Engineering Implications / 工程启示

  • No calibration data needed / 无需校准数据: Unlike GPTQ, AWQ, or SqueezeLLM, TurboQuant requires zero training samples. This makes it immediately applicable to any new model without any setup cost.
  • 无需校准数据: 与 GPTQ、AWQ 或 SqueezeLLM 不同,TurboQuant 不需要任何训练样本。这使得它可以立即应用于任何新模型,零准备成本。

  • Constant-time quantization / 常数时间量化: Each vector is quantized in O(d·log d) time (dominated by the random rotation), independent of dataset size. This is fundamentally different from PQ which requires O(n·d·k) for k-means.

  • 常数时间量化: 每个向量的量化时间为 O(d·log d)(由随机旋转主导),与数据集大小无关。这与需要 O(n·d·k) 进行 k-means 的乘积量化有本质不同。

  • Memory savings compound at scale / 内存节省在规模化时叠加: At 3.5 bits per channel (vs 16-bit full precision), KV cache memory is reduced by ~4.6x. For long-context LLM serving, this directly translates to either longer supported context or higher throughput per GPU.

  • 内存节省在规模化时叠加: 在每通道 3.5 bit(对比 16-bit 全精度)时,KV cache 内存减少约 4.6 倍。对于长上下文 LLM 服务,这直接转化为更长的支持上下文或每 GPU 更高的吞吐量。

9. Conclusion / 结论

TurboQuant provides a principled, efficient approach to vector quantization achieving near-optimal distortion rates. Random rotation followed by independent scalar quantization leverages high-dimensional geometry effectively. For inner product queries, combining MSE optimization with QJL on residuals yields unbiased estimates. Theoretical analysis demonstrates distortion within 2.7x of information-theoretic lower bounds.

TurboQuant 提供了一种原则性的、高效的向量量化方法,实现了近最优的失真率。随机旋转后进行独立标量量化,有效利用了高维几何特性。对于内积查询,将 MSE 优化与残差上的 QJL 结合产生无偏估计。理论分析表明失真在信息论下界的 2.7 倍以内。

The method's data-oblivious nature, accelerator-friendly design, and minimal indexing overhead make it suitable for online applications in modern AI systems.

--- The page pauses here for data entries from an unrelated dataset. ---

(* ===== verification/RewardFacts.v ===== *)
(** * Paying out fees and reward

    [AllocateReward] and [AllocateRewardDirectly] (src/ledger/ledger_frm.cpp)
    against the abstract reward. *)
From S2P Require Import Prelude Uint128 Uint128Facts Strings AtomMap AtomMapFacts Account Chain TxFrame Operation Transaction Ledger EnvFacts LedgerSpec OperationFacts CoinFacts TransactionFacts BlockSpec RoundFacts.
From Stdlib Require Import FunctionalExtensionality.
Import U128.

Open Scope string_scope.
Open Scope Z_scope.

Section Reward.
Context `{P : LedgerParams} (blk : BlockInfo).
Implicit Types (s : LState) (v : lview) (k : string) (l : loc).

(** Pointers stay valid, whatever happens to the accounts behind them. *)
Definition pts_kept s s' : Prop := forall k l a, pts 0 s k l a -> exists a', pts 0 s' k l a'.

#[export] Instance pts_kept_preorder : PreOrder pts_kept.
Proof.
  split; [by intros s k l a; exists a|]. intros s1 s2 s3 H1 H2 k l a Hp. destruct (H1 k l a Hp). by eapply H2.
Qed.

Lemma write_kept k l a a' s : ok 0 s -> pts 0 s k l a ->
  exists s', write_account l a' s = Returns (tt, s', []) /\ ok 0 s' /\ step 0 s s'
    /\ V 0 s' = upd k a' (V 0 s) /\ pts 0 s' k l a' /\ pts_kept s s'.
Proof.
  intros Hok Hp. destruct (write_account_run 0 s k l a a' Hok Hp) as (s' & Hr & Hok' & Hst & HV & Hp' & Hkeep).
  exists s'. split_and!; try done. intros k' l' b Hb. destruct (decide (k' = k)) as [->|Hne]; [|eauto].
  destruct (pts_fun 0 s k l a l' b Hp Hb) as [<- _]. eauto.
Qed.

(** [GetEntry], or a new account. *)
Lemma entry_or_new {A} k s (K : loc -> LM A) : ok 0 s ->
  exists l s1, (p ← GetEntry 0 k;
     account ← match p with
               | Some account => mret account
               | None => account ← new_account (CreatAccountFrm k 0); AddEntry 0 k account ;; mret account
               end;
     K account) s = K l s1
    /\ ok 0 s1 /\ step 0 s s1 /\ pts 0 s1 k l (default (CreatAccountFrm k 0) (V 0 s k))
    /\ (forall k', k' <> k -> V 0 s1 k' = V 0 s k') /\ pts_kept s s1.
Proof.
  intros Hok. destruct (GetEntry_run 0 k s Hok) as (p & s1 & Hr & Hok1 & Hst1 & HV1 & Hkeep1 & Hp).
  rewrite (hbind_nil _ _ _ p s1 Hr). destruct p as [l|].
  - destruct Hp as (a & Ha & Hpa). exists l, s1. rewrite (hbind_nil _ _ _ l s1), Ha by done.
    split_and!; try done; [by rewrite HV1|]. intros k' l' a' H. exists a'. by apply Hkeep1.
  - destruct (add_account_run 0 s1 k (CreatAccountFrm k 0) Hok1)
      as (l & s2 & s3 & Hn & Ha & Hok3 & Hst3 & HV3 & Hp3 & Hkeep3).
    exists l, s3. rewrite (hbind_nil _ _ _ l s3).
    2:{ rewrite (hbind_nil _ _ _ l s2 Hn). by rewrite (hbind_nil _ _ _ true s3 Ha). }
    rewrite Hp. split_and!; try done; [by transitivity s1|intros k' Hk'; by rewrite HV3, upd_other, HV1|].
    intros k' l' a' H. exists a'. apply Hkeep1 in H. apply Hkeep3; [|done]. intros ->.
    apply pts_V in H; [|done]. congruence.
Qed.

Lemma reward_validators_run idx avg set : forall i left ra s v B, ok 0 s -> V 0 s = v -> bounded v B ->
  0 <= avg -> Z.of_nat (length set) * avg <= B -> Z.of_nat (length set) * avg <= left <= int64_max ->
  exists s' ra', reward_validators i idx avg left ra set s
      = Returns (Some (left - Z.of_nat (length set) * avg, ra'), s', [])
    /\ ok 0 s' /\ step 0 s s' /\ V 0 s' = foldl (pay avg) v set /\ pts_kept s s'
    /\ match (if i <=? idx then set !! Z.to_nat (idx - i) else None) with
       | Some k => exists l a, ra' = Some l /\ pts 0 s' k l a
       | None => ra' = ra
       end.
Proof.
  induction set as [|k set IH]; intros i left ra s v B Hok HV Hb Havg HB Hleft.
  { cbn [reward_validators length foldl]. exists s, ra. rewrite Z.sub_0_r. split_and!; try done. by destruct (i <=? idx). }
  destruct (entry_or_new k s (fun account =>
    let random_account := if idx =? i then Some account else ra in
    let left_reward := s64 (left - avg) in
    a ← read_account account;
    let '(okb, new_balance) := SafeIntAdd (GetAccountBalance a) avg 0 in
    if negb okb then mret None
    else write_account account (map_info (set_balance new_balance) a) ;;
         reward_validators (i + 1) idx avg left_reward random_account set) Hok)
    as (l & s1 & E & Hok1 & Hst1 & Hp1 & HV1 & Hk1).
  lazymatch type of E with ?e = _ => change (reward_validators i idx avg left ra (k :: set) s) with e end.
  rewrite E. clear E. cbn [length foldl] in HB, Hleft |- *. set (a := default (CreatAccountFrm k 0) (V 0 s k)) in *.
  assert (Ha : 0 <= GetAccountBalance a /\ GetAccountBalance a + B <= int64_max).
  { unfold a. rewrite HV. destruct (v k) as [c|] eqn:Ec; cbn [from_option id].
    - destruct (bounded_account v B k c Hb Ec) as [[Hc1 Hc2] Hc3]. change (id c) with c. lia.
    - destruct Hb as (_ & _ & HD). specialize (HD ∅). rewrite coins_empty in HD. cbn. lia. }
  cbv zeta. rewrite (hbind_nil _ _ _ a s1) by (eapply read_account_run, Hp1).
  rewrite SafeIntAdd_spec by (unfold is_s64, int64_min, int64_max in *; lia).
  assert (in_s64 (GetAccountBalance a + avg) = true) as -> by (unfold in_s64, int64_min, int64_max in *; lia). cbn [negb].
  destruct (write_kept k l a (credit avg a) s1 Hok1 Hp1) as (s2 & Hr2 & Hok2 & Hst2 & HV2 & Hp2 & Hk2).
  rewrite (hbind_nil _ _ _ tt s2 Hr2).
  assert (HVpay : V 0 s2 = pay avg v k).
  { rewrite HV2. unfold pay, a. rewrite HV. apply functional_extensionality. intros k'. unfold upd.
    destruct (decide (k = k')) as [|Hne]; [done|]. rewrite HV1, HV by done. done. }
  destruct (pay_moved v B k avg Hb) as [Hb2 _]; [lia|].
  rewrite s64_id by (unfold is_s64, int64_min, int64_max in *; lia).
  destruct (IH (i + 1) (left - avg) (if idx =? i then Some l else ra) s2 (pay avg v k) (B - avg) Hok2 HVpay Hb2 Havg)
    as (s3 & ra' & Hr3 & Hok3 & Hst3 & HV3 & Hk3 & Hra); [lia|lia|].
  exists s3, ra'. rewrite Hr3.
  replace (left - Z.of_nat (S (length set)) * avg) with (left - avg - Z.of_nat (length set) * avg) by lia.
  split_and!; [done|done|by transitivity s1; [|transitivity s2]|done|by transitivity s1; [|transitivity s2]|].
  destruct (Z.leb_spec i idx) as [Hi|Hi].
  - destruct (Z.eqb_spec idx i) as [->|Hne].
    + rewrite Z.sub_diag. cbn [Z.to_nat lookup list_lookup]. destruct (Z.leb_spec (i + 1) i); [lia|].
      destruct (Hk3 k l _ Hp2) as [a3 Hp3]. by exists l, a3.
    + destruct (Z.leb_spec (i + 1) idx); [|lia].
      replace (Z.to_nat (idx - i)) with (S (Z.to_nat (idx - (i + 1)))) by lia. done.
  - destruct (Z.leb_spec (i + 1) idx); [lia|]. by destruct (Z.eqb_spec idx i); [lia|].
Qed.

Lemma AllocateRewardDirectly_run total s v : ok 0 s -> V 0 s = v -> bounded v total -> 0 <= bi_header_seq blk ->
  exists s', AllocateRewardDirectly blk total s
      = Returns (match GetValidators (s64 (bi_header_seq blk - 1)) with None | Some [] => false | _ => true end, s', [])
    /\ ok 0 s' /\ step 0 s s'
    /\ V 0 s' = match GetValidators (s64 (bi_header_seq blk - 1)) with
                | None | Some [] => v
                | Some set => spec_share blk v total set
                end.
Proof.
  intros Hok HV Hb Hseq. unfold AllocateRewardDirectly.
  destruct (GetValidators _) as [[|k0 set0]|]; [by exists s| |by exists s]. rewrite bool_decide_false by done.
  set (set := k0 :: set0). cbv zeta. unfold spec_share. set (n := Z.of_nat (length set)).
  assert (Hn : 0 < n) by (unfold n, set; cbn [length]; lia). pose proof Hb as (_ & Ht & HD).
  specialize (HD ∅). rewrite coins_empty in HD. destruct (quot_share total n Ht Hn) as [Hq0 Hq1].
  set (idx := Z.rem (bi_header_seq blk) n). pose proof (Z.rem_bound_pos (bi_header_seq blk) n Hseq Hn) as Hidx. fold idx in Hidx.
  destruct (reward_validators_run idx (Z.quot total n) set 0 total None s v total Hok HV Hb Hq0)
    as (s1 & ra & Hr1 & Hok1 & Hst1 & HV1 & _ & Hra); [done|lia|].
  rewrite (hbind_nil _ _ _ _ s1 Hr1). fold n. destruct (pay_all_moved (Z.quot total n) set v total Hb Hq0 Hq1) as [Hb1 _].
  fold n in Hb1. rewrite Z.sub_0_r in Hra. destruct (Z.leb_spec 0 idx); [|lia].
  destruct (set !! Z.to_nat idx) as [k|] eqn:Ek.
  2:{ apply lookup_ge_None in Ek. unfold n in Hidx. lia. }
  destruct Hra as (l & a & -> & Hp). destruct (Z.ltb_spec 0 (total - n * Z.quot total n)) as [Hl|Hl]; [|by exists s1].
  rewrite (hbind_nil _ _ _ a s1) by (eapply read_account_run, Hp).
  pose proof (pts_V 0 s1 k l a Hok1 Hp) as Ha. rewrite HV1 in Ha.
  destruct (bounded_account _ _ _ _ Hb1 Ha) as [[Ha1 Ha2] Ha3].
  rewrite SafeIntAdd_spec by (unfold is_s64, int64_min, int64_max in *; lia).
  assert (in_s64 (GetAccountBalance a + (total - n * Z.quot total n)) = true) as ->
    by (unfold in_s64, int64_min, int64_max in *; lia).
  cbn [negb]. destruct (write_kept k l a (credit (total - n * Z.quot total n) a) s1 Hok1 Hp)
    as (s2 & Hr2 & Hok2 & Hst2 & HV2 & _).
  exists s2. split; [by rewrite (hbind_nil _ _ _ tt s2 Hr2)|]. split_and!; [done|by transitivity s1|].
  unfold pay at 1. rewrite HV2, HV1, Ha. done.
Qed.

(** Who is paid when the reward contract is not, and the end of a successful payment. *)
Definition spec_direct v (total : Z) : option lview :=
  match GetValidators (s64 (bi_header_seq blk - 1)) with
  | None | Some [] => None
  | Some set => Some (spec_share blk v total set)
  end.

Lemma commit_true_run s : ok 0 s ->
  exists s', (env_Commit 0 ;; mret true) s = Returns (true, s', [])
    /\ ok 0 s' /\ VB 0 s' = V 0 s /\ total_fee_ s' = total_fee_ s.
Proof.
  intros Hok. destruct (env_Commit_run 0 s Hok) as (s2 & Hr2 & Hok2 & _ & HB2 & _ & HF2 & _).
  exists s2. by rewrite (hbind_nil _ _ _ true s2 Hr2).
Qed.

Lemma direct_run total s v : ok 0 s -> V 0 s = v -> VB 0 s = v -> bounded v total -> 0 <= bi_header_seq blk ->
  exists s', (okb ← AllocateRewardDirectly blk total; if negb okb then mret false else env_Commit 0 ;; mret true) s
      = Returns (bool_decide (is_Some (spec_direct v total)), s', [])
    /\ ok 0 s' /\ VB 0 s' = default v (spec_direct v total) /\ total_fee_ s' = total_fee_ s.
Proof.
  intros Hok HV HB Hb Hseq. destruct (AllocateRewardDirectly_run total s v Hok HV Hb Hseq) as (s2 & Hr2 & Hok2 & Hs2 & HV2).
  rewrite (hbind_nil _ _ _ _ s2 Hr2). pose proof (step_VB _ _ _ Hs2) as HB2. destruct Hs2 as (_ & _ & HF2 & _).
  unfold spec_direct. destruct (GetValidators _) as [[|k set]|]; cbn [negb from_option].
  - exists s2. split_and!; [done|done|congruence|done].
  - destruct (commit_true_run s2 Hok2) as (s3 & Hr3 & Hok3 & HB3 & HF3).
    exists s3. rewrite Hr3. split_and!; [done|done|by rewrite HB3|congruence].
  - exists s2. split_and!; [done|done|congruence|done].
Qed.

(** The payment to the contract, where it exists. *)
Lemma contract_reward_run total s1 l a k : ok 0 s1 -> pts 0 s1 k l a ->
  0 <= total -> in_range a -> GetAccountBalance a + total <= int64_max ->
  exists s2, (a ← read_account l;
     let '(okb, new_balance) := SafeIntAdd (GetAccountBalance a) total 0 in
     if negb okb then mret false
     else write_account l (map_info (set_balance new_balance) a) ;; mret true) s1 = Returns (true, s2, [])
    /\ ok 0 s2 /\ step 0 s1 s2 /\ V 0 s2 = upd k (credit total a) (V 0 s1).
Proof.
  intros Hok Hp Ht [Ha1 Ha2] Ha. destruct (write_kept k l a (credit total a) s1 Hok Hp) as (s2 & Hr2 & Hok2 & Hs2 & HV2 & _).
  exists s2. rewrite (hbind_nil _ _ _ a s1) by (eapply read_account_run, Hp).
  rewrite SafeIntAdd_spec by (unfold is_s64, int64_min, int64_max in *; lia).
  assert (in_s64 (GetAccountBalance a + total) = true) as -> by (unfold in_s64, int64_min, int64_max in *; lia).
  cbn [negb]. by rewrite (hbind_nil _ _ _ tt s2 Hr2).
Qed.

(** The whole function: what it commits, or that it pays nobody. *)
Lemma AllocateReward_run s v F : at_block s v F -> 0 <= bi_header_seq blk ->
  bounded v (F + GetBlockReward (bi_header_seq blk)) ->
  exists s', AllocateReward blk s = Returns (bool_decide (is_Some (spec_reward blk v F)), s', [])
    /\ ok 0 s' /\ VB 0 s' = default v (spec_reward blk v F) /\ total_fee_ s' = F.
Proof.
  intros (Hok & HV & HB & HF & Hst) Hseq Hb. unfold AllocateReward, spec_reward.
  rewrite (hbind_nil _ _ _ s s) by done. rewrite HF. cbv zeta. pose proof Hb as (_ & Ht & HD).
  set (total := F + GetBlockReward (bi_header_seq blk)) in *. specialize (HD ∅). rewrite coins_empty in HD.
  rewrite s64_id by (unfold is_s64, int64_min, int64_max in *; lia).
  destruct (_ || _); [exists s; by split_and!|]. fold (spec_direct v total). rewrite <- HF.
  destruct CHECK_VERSION_GT_1002; [|by apply direct_run].
  destruct (GetEntry_run 0 GET_CONTRACT_VALIDATOR_ADDRESS s Hok) as (p & s1 & Hr1 & Hok1 & Hs1 & HV1 & _ & Hp).
  pose proof (step_VB _ _ _ Hs1) as HB1. destruct Hs1 as (_ & _ & HF1 & _). rewrite HV in Hp, HV1.
  rewrite hbind_assoc, (hbind_nil _ _ _ _ s1 Hr1). rewrite <- HF1. destruct p as [l|].
  - destruct Hp as (a & Ha & Hpa). rewrite Ha. destruct (bounded_account v total _ a Hb Ha) as [Ha1 Ha2].
    destruct (contract_reward_run total s1 l a _ Hok1 Hpa Ht Ha1 Ha2) as (s2 & Hr2 & Hok2 & (_ & _ & HF2 & _) & HV2).
    rewrite (hbind_nil _ _ _ _ s2 Hr2). cbn [negb]. destruct (commit_true_run s2 Hok2) as (s3 & Hr3 & Hok3 & HB3 & HF3).
    exists s3. rewrite Hr3. split_and!; [done|done|by rewrite HB3, HV2, HV1|congruence].
  - rewrite Hp. apply direct_run; [done|done|congruence|done|done].
Qed.
End Reward.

Its key strengths — zero calibration cost, theoretically optimal compression, and immediate applicability to any model — position TurboQuant as a fundamental building block for efficient LLM inference and vector search at scale.

该方法的数据无关特性、加速器友好的设计以及极低的索引开销,使其适用于现代 AI 系统中的在线应用。其核心优势——零校准成本、理论最优压缩、对任何模型的即时适用性——使 TurboQuant 成为高效 LLM 推理和大规模向量搜索的基础构建模块。

The key takeaway for practitioners: TurboQuant achieves the holy grail of quantization — zero accuracy loss at aggressive compression ratios — without requiring any calibration or fine-tuning. Its 3.5-bit KV cache quantization matching full-precision quality, combined with 8x attention speedup on H100 GPUs, makes it immediately practical for production LLM serving.

对从业者的关键启示:TurboQuant 实现了量化的终极目标——在激进的压缩比下零精度损失——且无需任何校准或微调。其 3.5-bit KV cache 量化匹配全精度质量,加上在 H100 GPU 上 8 倍的注意力加速,使其可直接用于生产环境的 LLM 服务。